(Saved data entries)
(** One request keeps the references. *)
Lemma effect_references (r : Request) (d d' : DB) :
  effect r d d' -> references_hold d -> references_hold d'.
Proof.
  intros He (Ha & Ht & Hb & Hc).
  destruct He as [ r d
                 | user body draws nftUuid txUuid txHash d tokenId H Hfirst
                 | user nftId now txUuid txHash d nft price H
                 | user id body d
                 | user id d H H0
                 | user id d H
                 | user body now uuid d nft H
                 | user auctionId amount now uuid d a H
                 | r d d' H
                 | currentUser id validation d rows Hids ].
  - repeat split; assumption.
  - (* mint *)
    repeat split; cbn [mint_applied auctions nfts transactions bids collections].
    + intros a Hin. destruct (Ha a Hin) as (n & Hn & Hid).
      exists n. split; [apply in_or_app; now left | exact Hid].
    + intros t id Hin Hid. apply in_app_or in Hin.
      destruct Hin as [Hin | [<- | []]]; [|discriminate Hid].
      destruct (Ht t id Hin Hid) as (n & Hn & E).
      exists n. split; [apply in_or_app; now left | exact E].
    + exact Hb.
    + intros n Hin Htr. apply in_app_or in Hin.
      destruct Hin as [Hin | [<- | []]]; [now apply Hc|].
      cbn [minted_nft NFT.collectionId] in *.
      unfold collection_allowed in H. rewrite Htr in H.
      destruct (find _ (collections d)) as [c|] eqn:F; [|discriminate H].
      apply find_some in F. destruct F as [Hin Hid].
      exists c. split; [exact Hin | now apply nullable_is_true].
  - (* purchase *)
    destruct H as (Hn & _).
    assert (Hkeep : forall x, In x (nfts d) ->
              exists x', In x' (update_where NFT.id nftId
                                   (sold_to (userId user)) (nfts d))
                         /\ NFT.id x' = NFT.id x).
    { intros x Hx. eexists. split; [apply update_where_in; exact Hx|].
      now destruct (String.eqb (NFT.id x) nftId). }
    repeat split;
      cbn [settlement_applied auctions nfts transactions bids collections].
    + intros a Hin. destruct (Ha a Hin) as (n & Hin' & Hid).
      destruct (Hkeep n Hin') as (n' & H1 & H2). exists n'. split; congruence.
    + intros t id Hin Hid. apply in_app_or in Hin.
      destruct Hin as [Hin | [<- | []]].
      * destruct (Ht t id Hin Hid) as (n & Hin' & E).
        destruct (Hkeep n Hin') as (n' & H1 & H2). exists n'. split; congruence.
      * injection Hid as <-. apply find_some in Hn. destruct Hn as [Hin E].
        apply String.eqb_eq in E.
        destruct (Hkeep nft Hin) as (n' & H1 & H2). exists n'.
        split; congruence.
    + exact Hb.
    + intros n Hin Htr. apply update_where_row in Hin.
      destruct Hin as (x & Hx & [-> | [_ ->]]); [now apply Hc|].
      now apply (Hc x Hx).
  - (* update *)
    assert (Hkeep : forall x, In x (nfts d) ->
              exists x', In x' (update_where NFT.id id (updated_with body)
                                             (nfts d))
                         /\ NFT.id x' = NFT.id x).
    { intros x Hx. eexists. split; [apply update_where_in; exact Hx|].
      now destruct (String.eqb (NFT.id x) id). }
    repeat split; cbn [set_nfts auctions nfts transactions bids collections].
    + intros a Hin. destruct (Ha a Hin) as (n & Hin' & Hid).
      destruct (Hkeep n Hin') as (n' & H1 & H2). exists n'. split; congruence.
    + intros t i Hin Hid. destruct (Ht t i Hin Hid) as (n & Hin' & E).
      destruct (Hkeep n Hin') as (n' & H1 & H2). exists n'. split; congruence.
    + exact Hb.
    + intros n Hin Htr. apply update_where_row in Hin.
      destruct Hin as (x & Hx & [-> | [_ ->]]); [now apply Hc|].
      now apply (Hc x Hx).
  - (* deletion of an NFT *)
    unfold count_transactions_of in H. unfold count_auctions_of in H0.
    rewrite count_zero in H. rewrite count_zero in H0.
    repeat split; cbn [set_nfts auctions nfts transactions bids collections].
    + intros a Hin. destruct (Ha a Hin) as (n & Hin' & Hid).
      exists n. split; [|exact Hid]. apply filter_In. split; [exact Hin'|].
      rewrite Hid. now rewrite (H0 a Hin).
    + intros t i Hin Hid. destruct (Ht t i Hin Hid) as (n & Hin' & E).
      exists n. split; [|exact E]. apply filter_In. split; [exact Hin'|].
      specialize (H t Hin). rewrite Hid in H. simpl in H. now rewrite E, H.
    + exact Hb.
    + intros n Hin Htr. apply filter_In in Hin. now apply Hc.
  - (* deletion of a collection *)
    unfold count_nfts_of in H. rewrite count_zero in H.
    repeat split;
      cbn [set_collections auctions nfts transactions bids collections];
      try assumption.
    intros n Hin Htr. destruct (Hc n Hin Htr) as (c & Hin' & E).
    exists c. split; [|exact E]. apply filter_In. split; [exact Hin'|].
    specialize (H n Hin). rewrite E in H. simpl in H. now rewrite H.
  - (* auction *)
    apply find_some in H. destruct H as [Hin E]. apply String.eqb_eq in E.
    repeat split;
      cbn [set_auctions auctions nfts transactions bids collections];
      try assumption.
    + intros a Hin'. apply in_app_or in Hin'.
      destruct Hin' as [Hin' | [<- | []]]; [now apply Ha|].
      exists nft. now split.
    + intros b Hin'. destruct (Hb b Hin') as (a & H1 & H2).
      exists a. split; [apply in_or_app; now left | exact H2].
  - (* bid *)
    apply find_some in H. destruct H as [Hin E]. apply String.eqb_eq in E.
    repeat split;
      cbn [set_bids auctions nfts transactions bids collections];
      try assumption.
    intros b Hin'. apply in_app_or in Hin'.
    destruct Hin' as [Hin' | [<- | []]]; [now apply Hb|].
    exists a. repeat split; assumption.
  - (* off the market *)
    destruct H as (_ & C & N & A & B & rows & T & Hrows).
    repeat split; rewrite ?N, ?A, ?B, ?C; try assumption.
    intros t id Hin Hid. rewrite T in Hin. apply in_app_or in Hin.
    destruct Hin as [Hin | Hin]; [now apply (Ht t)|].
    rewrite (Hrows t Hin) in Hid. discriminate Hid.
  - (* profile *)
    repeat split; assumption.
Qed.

Work instruction — Among the records above, only the lines between the line holding "destruct Hin' as [Hin' | [<- | []]]; [now apply Ha|]." and the line holding "intros t id Hin Hid. rewrite", inclusive, are to be output, exactly as written.

Exercise solution —
      destruct Hin' as [Hin' | [<- | []]]; [now apply Ha|].
      exists nft. now split.
    + intros b Hin'. destruct (Hb b Hin') as (a & H1 & H2).
      exists a. split; [apply in_or_app; now left | exact H2].
  - (* bid *)
    apply find_some in H. destruct H as [Hin E]. apply String.eqb_eq in E.
    repeat split;
      cbn [set_bids auctions nfts transactions bids collections];
      try assumption.
    intros b Hin'. apply in_app_or in Hin'.
    destruct Hin' as [Hin' | [<- | []]]; [now apply Hb|].
    exists a. repeat split; assumption.
  - (* off the market *)
    destruct H as (_ & C & N & A & B & rows & T & Hrows).
    repeat split; rewrite ?N, ?A, ?B, ?C; try assumption.
    intros t id Hin Hid. rewrite T in Hin. apply in_app_or in Hin.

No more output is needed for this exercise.